Start of MATERIALS PROVIDED

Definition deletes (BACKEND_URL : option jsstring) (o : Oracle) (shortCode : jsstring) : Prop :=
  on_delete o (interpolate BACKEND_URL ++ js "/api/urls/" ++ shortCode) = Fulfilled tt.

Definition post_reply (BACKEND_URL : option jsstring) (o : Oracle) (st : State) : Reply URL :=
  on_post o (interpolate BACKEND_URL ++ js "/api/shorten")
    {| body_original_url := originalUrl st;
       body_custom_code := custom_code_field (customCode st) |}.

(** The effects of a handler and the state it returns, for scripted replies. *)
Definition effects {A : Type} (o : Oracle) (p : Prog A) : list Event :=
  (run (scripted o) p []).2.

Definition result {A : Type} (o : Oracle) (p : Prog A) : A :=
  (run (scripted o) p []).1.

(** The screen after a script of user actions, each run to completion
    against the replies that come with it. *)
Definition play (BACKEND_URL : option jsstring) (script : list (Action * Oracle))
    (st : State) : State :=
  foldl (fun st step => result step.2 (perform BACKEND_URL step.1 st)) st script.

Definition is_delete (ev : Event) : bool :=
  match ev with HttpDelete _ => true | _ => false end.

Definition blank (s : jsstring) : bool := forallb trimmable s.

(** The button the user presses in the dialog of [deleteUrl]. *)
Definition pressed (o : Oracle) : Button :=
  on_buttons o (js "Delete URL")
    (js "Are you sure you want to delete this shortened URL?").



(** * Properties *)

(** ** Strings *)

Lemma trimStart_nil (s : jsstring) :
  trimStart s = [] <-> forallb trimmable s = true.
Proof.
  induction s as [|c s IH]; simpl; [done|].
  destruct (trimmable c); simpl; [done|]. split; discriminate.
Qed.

End of MATERIALS PROVIDED

DIRECTIONS: Check every line of the entries above, and copy those that carry the string "done".

TASK SOLUTION:
  induction s as [|c s IH]; simpl; [done|].
  destruct (trimmable c); simpl; [done|]. split; discriminate.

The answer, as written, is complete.